In the entries below, find the line with "wgc_AllowedIPs : list string;" and the line with "Section config."; give again those lines and every line between them, exactly.

------ SUPPLIED MATERIAL ------

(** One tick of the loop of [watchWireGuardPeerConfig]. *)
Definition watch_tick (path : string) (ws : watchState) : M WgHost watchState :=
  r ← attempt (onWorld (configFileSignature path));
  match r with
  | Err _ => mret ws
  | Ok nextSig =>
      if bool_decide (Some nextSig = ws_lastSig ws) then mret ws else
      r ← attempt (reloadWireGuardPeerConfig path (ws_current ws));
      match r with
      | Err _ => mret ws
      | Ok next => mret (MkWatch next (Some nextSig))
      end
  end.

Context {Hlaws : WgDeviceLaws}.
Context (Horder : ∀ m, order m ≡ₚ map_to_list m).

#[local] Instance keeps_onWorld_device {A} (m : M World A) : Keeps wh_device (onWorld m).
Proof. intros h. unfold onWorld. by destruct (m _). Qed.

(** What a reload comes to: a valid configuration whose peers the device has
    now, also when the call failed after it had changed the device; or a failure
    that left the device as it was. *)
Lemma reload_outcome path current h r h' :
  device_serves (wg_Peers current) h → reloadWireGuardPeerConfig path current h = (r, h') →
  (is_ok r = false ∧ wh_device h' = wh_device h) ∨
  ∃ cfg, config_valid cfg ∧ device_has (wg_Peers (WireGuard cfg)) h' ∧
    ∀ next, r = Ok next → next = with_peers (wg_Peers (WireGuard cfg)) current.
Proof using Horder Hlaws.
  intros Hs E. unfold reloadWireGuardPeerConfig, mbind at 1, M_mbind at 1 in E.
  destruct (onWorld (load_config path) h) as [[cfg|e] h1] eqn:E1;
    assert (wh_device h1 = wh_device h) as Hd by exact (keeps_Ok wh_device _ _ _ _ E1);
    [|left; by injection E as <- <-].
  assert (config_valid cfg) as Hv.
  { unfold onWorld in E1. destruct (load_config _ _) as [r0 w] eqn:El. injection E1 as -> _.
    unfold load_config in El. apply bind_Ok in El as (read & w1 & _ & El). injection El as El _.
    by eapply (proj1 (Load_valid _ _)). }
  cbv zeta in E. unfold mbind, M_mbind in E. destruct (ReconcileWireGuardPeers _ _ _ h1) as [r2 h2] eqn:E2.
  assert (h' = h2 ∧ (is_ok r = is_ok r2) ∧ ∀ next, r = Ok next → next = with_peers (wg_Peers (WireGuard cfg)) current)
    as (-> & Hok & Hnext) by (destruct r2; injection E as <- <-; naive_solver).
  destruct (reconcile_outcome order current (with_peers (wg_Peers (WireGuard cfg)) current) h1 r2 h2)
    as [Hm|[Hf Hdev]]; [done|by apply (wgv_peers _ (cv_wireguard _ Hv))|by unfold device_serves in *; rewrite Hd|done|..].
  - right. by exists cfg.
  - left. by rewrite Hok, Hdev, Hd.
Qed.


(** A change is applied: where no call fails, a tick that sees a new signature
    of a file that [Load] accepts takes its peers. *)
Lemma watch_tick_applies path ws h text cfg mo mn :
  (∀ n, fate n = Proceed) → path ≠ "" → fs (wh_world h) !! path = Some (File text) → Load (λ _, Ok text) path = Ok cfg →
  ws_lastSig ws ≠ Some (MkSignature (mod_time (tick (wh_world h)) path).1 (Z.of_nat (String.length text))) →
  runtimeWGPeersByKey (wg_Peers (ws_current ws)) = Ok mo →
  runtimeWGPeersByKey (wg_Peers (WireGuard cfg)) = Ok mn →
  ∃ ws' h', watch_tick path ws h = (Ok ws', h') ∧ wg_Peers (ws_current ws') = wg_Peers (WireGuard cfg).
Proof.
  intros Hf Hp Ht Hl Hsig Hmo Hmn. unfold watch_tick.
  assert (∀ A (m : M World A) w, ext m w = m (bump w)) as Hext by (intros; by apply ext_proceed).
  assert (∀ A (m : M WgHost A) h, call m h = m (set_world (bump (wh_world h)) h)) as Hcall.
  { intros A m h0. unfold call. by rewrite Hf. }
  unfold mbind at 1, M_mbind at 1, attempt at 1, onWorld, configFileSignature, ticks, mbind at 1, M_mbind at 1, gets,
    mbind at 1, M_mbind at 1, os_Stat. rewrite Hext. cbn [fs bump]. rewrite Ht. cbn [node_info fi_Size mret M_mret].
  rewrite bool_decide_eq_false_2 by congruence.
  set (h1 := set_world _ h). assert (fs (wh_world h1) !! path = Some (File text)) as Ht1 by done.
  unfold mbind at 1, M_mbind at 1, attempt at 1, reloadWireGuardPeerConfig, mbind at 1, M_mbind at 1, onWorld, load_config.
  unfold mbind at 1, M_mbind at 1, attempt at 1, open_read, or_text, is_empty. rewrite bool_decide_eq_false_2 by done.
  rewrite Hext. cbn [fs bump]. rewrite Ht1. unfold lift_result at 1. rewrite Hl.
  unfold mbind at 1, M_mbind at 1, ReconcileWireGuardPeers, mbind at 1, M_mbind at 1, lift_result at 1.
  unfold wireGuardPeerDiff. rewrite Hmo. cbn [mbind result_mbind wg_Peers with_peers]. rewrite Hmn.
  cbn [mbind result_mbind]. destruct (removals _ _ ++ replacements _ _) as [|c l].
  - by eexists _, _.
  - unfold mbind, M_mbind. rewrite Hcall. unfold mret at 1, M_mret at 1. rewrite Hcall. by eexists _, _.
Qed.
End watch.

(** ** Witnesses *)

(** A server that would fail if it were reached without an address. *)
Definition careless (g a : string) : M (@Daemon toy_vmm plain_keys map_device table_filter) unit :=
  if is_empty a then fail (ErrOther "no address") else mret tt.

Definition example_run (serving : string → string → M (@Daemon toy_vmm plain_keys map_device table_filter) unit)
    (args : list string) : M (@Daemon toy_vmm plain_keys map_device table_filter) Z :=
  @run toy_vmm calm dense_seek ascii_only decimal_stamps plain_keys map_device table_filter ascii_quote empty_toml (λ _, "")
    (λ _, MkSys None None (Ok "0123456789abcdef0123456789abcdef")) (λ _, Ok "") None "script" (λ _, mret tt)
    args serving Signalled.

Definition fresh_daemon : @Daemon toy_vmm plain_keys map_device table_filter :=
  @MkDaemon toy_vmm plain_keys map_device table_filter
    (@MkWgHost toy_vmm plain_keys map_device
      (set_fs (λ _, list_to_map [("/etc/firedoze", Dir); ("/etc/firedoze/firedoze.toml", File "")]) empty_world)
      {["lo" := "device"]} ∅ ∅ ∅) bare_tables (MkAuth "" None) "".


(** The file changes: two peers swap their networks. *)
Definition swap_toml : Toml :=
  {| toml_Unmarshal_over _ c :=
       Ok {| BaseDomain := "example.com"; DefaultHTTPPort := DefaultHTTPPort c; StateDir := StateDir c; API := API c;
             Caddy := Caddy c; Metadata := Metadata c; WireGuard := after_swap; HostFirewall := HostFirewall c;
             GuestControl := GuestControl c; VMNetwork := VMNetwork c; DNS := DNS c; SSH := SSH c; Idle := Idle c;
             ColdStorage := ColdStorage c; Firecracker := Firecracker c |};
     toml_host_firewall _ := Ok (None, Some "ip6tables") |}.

------
------ SUPPLIED MATERIAL ------

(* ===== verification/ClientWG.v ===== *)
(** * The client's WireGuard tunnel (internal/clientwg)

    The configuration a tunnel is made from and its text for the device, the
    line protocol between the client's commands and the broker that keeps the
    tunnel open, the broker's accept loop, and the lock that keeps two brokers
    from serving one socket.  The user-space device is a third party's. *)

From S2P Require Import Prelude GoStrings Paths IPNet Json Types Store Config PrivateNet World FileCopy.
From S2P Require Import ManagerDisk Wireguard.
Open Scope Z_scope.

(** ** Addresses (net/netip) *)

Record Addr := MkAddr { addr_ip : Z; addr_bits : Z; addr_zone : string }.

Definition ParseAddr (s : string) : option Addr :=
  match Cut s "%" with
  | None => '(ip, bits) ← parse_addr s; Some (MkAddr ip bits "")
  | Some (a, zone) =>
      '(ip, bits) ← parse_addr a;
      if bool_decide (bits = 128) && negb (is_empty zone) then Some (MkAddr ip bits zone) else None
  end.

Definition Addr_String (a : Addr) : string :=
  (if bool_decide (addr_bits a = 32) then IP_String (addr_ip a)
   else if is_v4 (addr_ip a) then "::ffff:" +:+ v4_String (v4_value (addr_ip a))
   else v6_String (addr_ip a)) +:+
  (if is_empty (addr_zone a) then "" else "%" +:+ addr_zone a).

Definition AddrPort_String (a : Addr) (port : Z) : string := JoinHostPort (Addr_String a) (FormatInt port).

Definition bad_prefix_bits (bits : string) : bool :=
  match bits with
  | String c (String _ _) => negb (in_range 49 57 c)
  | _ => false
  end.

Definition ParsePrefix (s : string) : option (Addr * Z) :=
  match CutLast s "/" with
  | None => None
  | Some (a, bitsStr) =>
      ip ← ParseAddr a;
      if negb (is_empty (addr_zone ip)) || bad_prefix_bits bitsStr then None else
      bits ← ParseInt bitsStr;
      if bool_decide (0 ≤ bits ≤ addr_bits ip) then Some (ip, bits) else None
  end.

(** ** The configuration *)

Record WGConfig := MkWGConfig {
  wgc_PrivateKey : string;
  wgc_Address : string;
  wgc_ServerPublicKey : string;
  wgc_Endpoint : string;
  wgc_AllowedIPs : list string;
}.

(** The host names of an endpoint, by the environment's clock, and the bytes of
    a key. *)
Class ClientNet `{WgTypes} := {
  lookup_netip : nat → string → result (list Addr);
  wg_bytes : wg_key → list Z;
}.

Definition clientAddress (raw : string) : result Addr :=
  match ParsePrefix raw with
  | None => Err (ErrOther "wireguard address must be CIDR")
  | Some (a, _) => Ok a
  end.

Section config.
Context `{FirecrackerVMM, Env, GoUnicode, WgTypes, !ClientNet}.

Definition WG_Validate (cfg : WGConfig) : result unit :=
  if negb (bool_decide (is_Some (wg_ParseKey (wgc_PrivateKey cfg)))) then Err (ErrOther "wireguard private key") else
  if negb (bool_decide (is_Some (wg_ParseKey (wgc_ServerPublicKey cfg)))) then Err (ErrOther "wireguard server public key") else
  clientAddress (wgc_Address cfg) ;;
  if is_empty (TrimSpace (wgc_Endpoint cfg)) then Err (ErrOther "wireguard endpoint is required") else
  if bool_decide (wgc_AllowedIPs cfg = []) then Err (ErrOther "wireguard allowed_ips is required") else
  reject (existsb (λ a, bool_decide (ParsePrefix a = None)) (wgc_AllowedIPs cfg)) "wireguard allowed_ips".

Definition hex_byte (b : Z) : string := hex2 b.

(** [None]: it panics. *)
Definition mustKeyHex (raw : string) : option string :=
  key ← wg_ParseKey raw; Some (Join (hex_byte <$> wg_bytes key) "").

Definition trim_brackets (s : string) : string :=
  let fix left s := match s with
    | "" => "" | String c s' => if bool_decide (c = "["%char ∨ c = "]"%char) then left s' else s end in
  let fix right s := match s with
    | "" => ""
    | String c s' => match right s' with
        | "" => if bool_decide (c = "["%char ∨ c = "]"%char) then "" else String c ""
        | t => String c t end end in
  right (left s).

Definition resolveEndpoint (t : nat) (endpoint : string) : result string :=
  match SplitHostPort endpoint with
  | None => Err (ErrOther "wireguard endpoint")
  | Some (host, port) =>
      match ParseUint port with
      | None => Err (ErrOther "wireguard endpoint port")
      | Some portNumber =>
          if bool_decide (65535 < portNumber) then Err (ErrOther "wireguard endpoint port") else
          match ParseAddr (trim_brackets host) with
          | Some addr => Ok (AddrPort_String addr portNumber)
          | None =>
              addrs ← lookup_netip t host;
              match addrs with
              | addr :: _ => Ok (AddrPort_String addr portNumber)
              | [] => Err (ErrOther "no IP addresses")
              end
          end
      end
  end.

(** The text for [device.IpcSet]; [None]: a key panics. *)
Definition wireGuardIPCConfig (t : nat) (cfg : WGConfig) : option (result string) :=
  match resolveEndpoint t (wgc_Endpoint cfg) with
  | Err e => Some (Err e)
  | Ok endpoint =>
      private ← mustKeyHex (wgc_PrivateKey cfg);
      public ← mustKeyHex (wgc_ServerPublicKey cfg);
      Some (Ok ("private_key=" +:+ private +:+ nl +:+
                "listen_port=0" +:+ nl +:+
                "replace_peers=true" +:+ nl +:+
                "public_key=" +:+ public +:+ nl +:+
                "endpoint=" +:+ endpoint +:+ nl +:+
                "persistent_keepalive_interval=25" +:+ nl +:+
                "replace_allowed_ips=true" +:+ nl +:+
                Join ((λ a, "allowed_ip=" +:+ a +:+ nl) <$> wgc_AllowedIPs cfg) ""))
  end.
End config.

------
------ SUPPLIED MATERIAL ------

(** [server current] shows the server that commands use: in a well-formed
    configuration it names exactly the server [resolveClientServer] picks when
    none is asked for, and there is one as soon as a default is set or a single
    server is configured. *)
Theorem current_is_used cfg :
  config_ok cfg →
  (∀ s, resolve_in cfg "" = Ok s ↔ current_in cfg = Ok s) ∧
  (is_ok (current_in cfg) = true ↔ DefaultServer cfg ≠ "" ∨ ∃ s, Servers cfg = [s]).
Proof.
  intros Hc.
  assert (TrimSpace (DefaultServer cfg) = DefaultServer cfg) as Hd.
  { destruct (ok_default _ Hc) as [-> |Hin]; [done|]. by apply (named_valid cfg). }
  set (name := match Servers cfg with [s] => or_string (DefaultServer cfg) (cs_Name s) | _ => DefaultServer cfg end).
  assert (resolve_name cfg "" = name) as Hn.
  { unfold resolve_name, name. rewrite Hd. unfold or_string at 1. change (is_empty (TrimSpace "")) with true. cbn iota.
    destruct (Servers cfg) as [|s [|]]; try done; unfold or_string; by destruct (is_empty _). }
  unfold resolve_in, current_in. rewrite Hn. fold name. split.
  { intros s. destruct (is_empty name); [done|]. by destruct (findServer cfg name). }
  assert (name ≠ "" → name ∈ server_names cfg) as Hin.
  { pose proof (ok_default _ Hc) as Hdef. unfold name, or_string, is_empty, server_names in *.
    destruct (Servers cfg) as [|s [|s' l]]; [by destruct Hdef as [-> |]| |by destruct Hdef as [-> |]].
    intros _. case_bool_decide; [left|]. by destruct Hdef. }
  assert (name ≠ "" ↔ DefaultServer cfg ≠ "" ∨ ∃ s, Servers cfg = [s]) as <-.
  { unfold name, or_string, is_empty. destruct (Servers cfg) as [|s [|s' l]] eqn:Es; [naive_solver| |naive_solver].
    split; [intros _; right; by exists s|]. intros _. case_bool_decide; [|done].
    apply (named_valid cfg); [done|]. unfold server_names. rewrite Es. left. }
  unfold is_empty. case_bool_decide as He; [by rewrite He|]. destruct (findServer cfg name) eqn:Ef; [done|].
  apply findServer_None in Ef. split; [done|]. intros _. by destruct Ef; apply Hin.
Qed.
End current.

------

# REPLY
  wgc_AllowedIPs : list string;
}.

(** The host names of an endpoint, by the environment's clock, and the bytes of
    a key. *)
Class ClientNet `{WgTypes} := {
  lookup_netip : nat → string → result (list Addr);
  wg_bytes : wg_key → list Z;
}.

Definition clientAddress (raw : string) : result Addr :=
  match ParsePrefix raw with
  | None => Err (ErrOther "wireguard address must be CIDR")
  | Some (a, _) => Ok a
  end.

Section config.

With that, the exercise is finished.